自毛と違ってウィッグをテーブルに置いてセットできるため、肩も腕も疲れずやけどの心配もありません。すべての工程を手作業で行ったあとは、ベテランスタッフによる厳しい検品があるため安心です。
機械で毛束を縫い付けて作られたウィッグがマシンメイドです。
作成時間が短く効率的に量産しているため価格が非常にリーズナブルです。
その割には昔とくらべて質の良いものが増えています。
ただし、価格帯にはある程度高価なものもあり、毛質にこだわったものは絡まることも少なく不自然なテカリも抑えたものも登場。
いかに人毛に近づけられるかにこだわって人毛らしい陰影や質感を出したウィッグもあります。
マシンメイドのウィッグのリーズナブルな料金設定は大きなメリットと言えるでしょう。
さまざまなスタイルのウィッグを使い分けて気軽にイメージチェンジすることができます。
それこそ、洋服を着替えるのと同じようにその日のファッションや気分に合わせて、数種類を使い分ける楽しさがありますね。
ある程度形が決まったウィッグの中から、自分の希望に合わせて髪色や長さに仕上げてもらう方法がセミオーダーです。
セミオーダーといえども、選べる髪色は複数あり、豊富なサイズや、毛量も選択が可能。
自分に似合う長さとスタイルにプロがカットして仕上げてくれます。
早い場合は選んだ即日に受け取ることもできるのがセミオーダーのメリットでしょう。
抗癌剤治療による脱毛のためすぐにでも自分に合うウィッグがほしい人にも、セミオーダーなら長く待つ必要がありません。
豊富なサイズの中から自分に合ったサイズが選べるため、市販の既成品とはフィット感が大きく異なります。
もちろん、完全オーダーメイドよりもリーズナブルで入手できるのも大きなメリットです。

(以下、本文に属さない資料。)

(** C36: a server chosen for its certificate is not left for one without.  A discovery
    that succeeds asked at most six times, first the server of a well-formed record of
    the resolver with the client's request, then only where a 307 answer pointed; when
    the record asks for validation every server is reached over https with
    certificates validated.  Its answer is a 200 of at most a mebibyte, its refresh
    interval between a second and seven days, and its AFTR the one the answer names. *)
Theorem Discover_guarded `{World} {G} `{RandomLaws G} c (g : G) r : Discover c g = Ok r ->
  exists rec u reqURL rest,
    (exists recs, LookupTXT discoveryDomain = inl recs /\ rec ∈ recs) /\ parseTXTRecord rec = Ok (Server r)
    /\ url_Parse (serverURL (Server r)) = Some u /\ (ValidateCert (Server r) = true -> Scheme u = str "https")
    /\ requestURL (serverURL (Server r)) c = Ok reqURL
    /\ follows (ValidateCert (Server r)) (ValidateCert (Server r)) reqURL rest /\ (length rest <= maxRedirects)%nat
    /\ (exists k resp body, Do k (ValidateCert (Server r)) (List.last rest reqURL) = inl resp /\ StatusCode resp = 200
          /\ Body resp = Some body /\ zlen body <= maxResponseBytes /\ decodeProvisioning body = Ok (resProvisioning r))
    /\ Second <= resRefreshInterval r <= maxTTLSeconds * Second
    /\ match DSLite (resProvisioning r) with
       | None => AFTRAddr r = AInvalid
       | Some aftr => AFTRName r = aftr /\ resolveAFTR aftr = Ok (AFTRAddr r)
       end.
Proof.
  unfold Discover. intros (server & El & E)%result_bind_inv. apply result_bind_inv in E as (reqURL & Er & E).
  apply result_bind_inv in E as (p & Ef & E). unfold fetchProvisioning in Ef.
  destruct (fetch_loop _ _ _ _ _) as [r' urls] eqn:Efl. cbn [fst] in Ef. subst r'.
  destruct (fetch_loop_urls _ _ _ _ _ _ _ Efl) as [Hlen Hurls].
  destruct (fetch_loop_ok _ _ _ _ _ _ _ Efl) as (k & last & resp & body & HD & Hs & Hb & Hz & Hp & Hl & Hne).
  destruct Hurls as [->|(rest & -> & Hf)]; [done|].
  assert (exists rec recs, LookupTXT discoveryDomain = inl recs /\ rec ∈ recs /\ parseTXTRecord rec = Ok server) as (rec & recs & ER & Hin & HP).
  { revert El. unfold lookupServer. destruct (LookupTXT discoveryDomain) as [recs|le].
    - destruct (first_record recs) as [i|] eqn:Ei; [|done]. intros [= ->]. apply first_record_Some in Ei as (rec & ? & ?). by exists rec, recs.
    - by destruct (isDNS le), (IsNotFound le). }
  destruct (parseTXTRecord_ok _ _ HP) as (_ & _ & u & Eu & _ & Hsch).
  pose proof (RefreshInterval_range p g) as Href.
  assert (exists addr name, r = mkResult p server name addr (RefreshInterval p g)
    /\ match DSLite p with None => addr = AInvalid | Some aftr => name = aftr /\ resolveAFTR aftr = Ok addr end) as (addr & name & -> & Haf).
  { destruct (DSLite p) as [aftr|]; [apply result_bind_inv in E as (a & Ea & E)|]; injection E as <-; eauto 10. }
  exists rec, u, reqURL, rest. cbn [Server resProvisioning resRefreshInterval AFTRName AFTRAddr]. split_and!; try done; try lia.
  - by exists recs.
  - intros Hv. destruct Hsch as [?|[Hf' _]]; [done|congruence].
  - cbn [length] in Hlen. lia.
  - exists k, resp, body. split_and!; try done. by rewrite <- (last_cons_default reqURL []), Hl.
Qed.

(** Each failure is retried in the window the protocol gives its class: a provider
    that does not offer the service (the name does not exist, or none of its records
    parses) in one to three hours, and only that one; a resolver's failure in one to ten
    minutes; anything else in ten to thirty. *)
Lemma retry_windows `{World} {G} `{RandomLaws G} c (g : G) e : Discover c g = Err e ->
  (not_offered -> 1 * Hour <= RetryDelay e g <= 3 * Hour)
  /\ (~ not_offered -> 1 * Minute <= RetryDelay e g <= 30 * Minute)
  /\ (forall s, e = DNSError s -> 1 * Minute <= RetryDelay e g <= 10 * Minute)
  /\ (forall s, e = OtherError s -> 10 * Minute <= RetryDelay e g <= 30 * Minute).
Proof.
  intros E. pose proof (Discover_not_offered c g e E) as Hn.
  assert (forall lo hi, lo < hi -> lo <= randInterval lo hi g <= hi) as Hr by (intros; by apply randInterval_bounds).
  unfold RetryDelay, notProvisionedMin, notProvisionedMax, dnsFailureMin, dnsFailureMax, httpFailureMin, httpFailureMax.
  assert (Minute = 60 * Second /\ Hour = 3600 * Second /\ 0 < Second) as (Em & Eh & Hs) by done.
  destruct e as [s|s|s].
  - pose proof (Hr (1 * Hour) (3 * Hour) ltac:(lia)). split; [lia|]. split; [intros []; by apply Hn; eexists|done].
  - pose proof (Hr (1 * Minute) (10 * Minute) ltac:(lia)).
    split; [intros Hx; by apply Hn in Hx as [? ?]|]. split; [lia|]. split; [by intros|done].
  - pose proof (Hr (10 * Minute) (30 * Minute) ltac:(lia)).
    split; [intros Hx; by apply Hn in Hx as [? ?]|]. split; [lia|]. split; [done|by intros].
Qed.

(** ** Samples *)

#[local] Instance sample_draw : Random unit := { draw n g := (Z.min n Second, g) }.
#[local] Instance sample_draw_laws : RandomLaws unit.
Proof. split. intros n []. cbn. unfold Second. lia. Qed.

Definition sample_record : bytes := str "v=v6mig-1 x=1 url=https://vne.example.jp/rule.cgi t=b".
Definition sample_answer : Provisioning :=
  mkProvisioning (str "vne") [] [] [] [] false (Some 86400) (Some [str "dslite"]) (Some (str "aftr.example.jp")).
Definition sample_aftr : Addr := A6 0x20010db8000000000000000000000002 "".

(** A resolver with one record; a server that redirects once and then answers. *)
Definition sample_world : World := {|
  url_Parse b := Some (mkURL (if bool_decide (take 5 b = str "https") then str "https" else str "http") (str "vne.example.jp"));
  LookupTXT _ := inl [str "other"; sample_record];
  LookupNetIP _ := inl [sample_aftr];
  NewRequest _ := true;
  Do n _ _ := inl (match n with
    | O => mkResponse 307 (Some (str "https://b.example.jp/", mkURL (str "https") (str "b.example.jp"))) None
    | _ => mkResponse 200 None (Some (str "{}")) end);
  Decode _ := Some (sample_answer, true) |}.

(** A resolver without it. *)
Definition bare_world : World := {|
  url_Parse _ := None; LookupTXT _ := inr (mkLookupError true true); LookupNetIP _ := inl [];
  NewRequest _ := true; Do _ _ _ := inr false; Decode _ := None |}.

Definition sample_client : ClientInfo :=
  mkClientInfo (str "acde48-v6pc_swg_hgw") (str "V6MIG-ROUTER") (str "1_32") [str "dslite"; str "map_e"] [].

Definition sample_server : ServerInfo := mkServerInfo (str "https://vne.example.jp/rule.cgi") true.
Definition sample_result : Result :=
  mkResult sample_answer sample_server (str "aftr.example.jp") sample_aftr (86400 * Second).

Lemma sample_client_bytes : client_bytes sample_client.
Proof. repeat split; apply (bool_decide_unpack _); vm_compute; exact I. Qed.
Lemma sample_discovery : @Discover sample_world unit _ sample_client tt = Ok sample_result.
Proof. vm_compute. reflexivity. Qed.
Lemma bare_discovery : @Discover bare_world unit _ sample_client tt = Err (ErrNotProvisioned "hb46pp: no v6mig-1 TXT record").
Proof. vm_compute. reflexivity. Qed.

この世にひとつしかない自分専用のウィッグが作れるのがオーダーメイドです。
自分の頭の形に合わせて型取りから作るためフィット感は抜群です。
3Dスキャナーなどで正確に頭の各パーツを採寸します。
ベースネットの素材や髪質、毛量、質感などを希望に合わせて細かくカスタマイズできるのがオーダーメイドの最大のメリットです。
白髪をミックスしたりメッシュを入れたりして、あくまでも自然に仕上げてくれます。
時間をかけ丁寧な緻密な作業が必要なため、完成までに30日から60日程度かかるものと見ておきましょう。
完成後は、保証期間を設け、カットやトリートメントなどのメンテナンスや、スタイルや長さの調節を無償で行ってくれるところもあります。
レディースウィッグは、昔とくらべてひと目で「かつら」と分からない高品質のものが増えています。
人工毛にしても、かなり本物の毛に近い質感で自然に見えるものもたくさんあります。
ファッション性が高いウィッグが、よりリーズナブルに入手できるのはありがたいですね。
次の白髪染めまでの間、人前に出るとき、ファッションに合わせてボリュームを出したいときなど、状況に応じて気軽に利用してみてはいかがですか。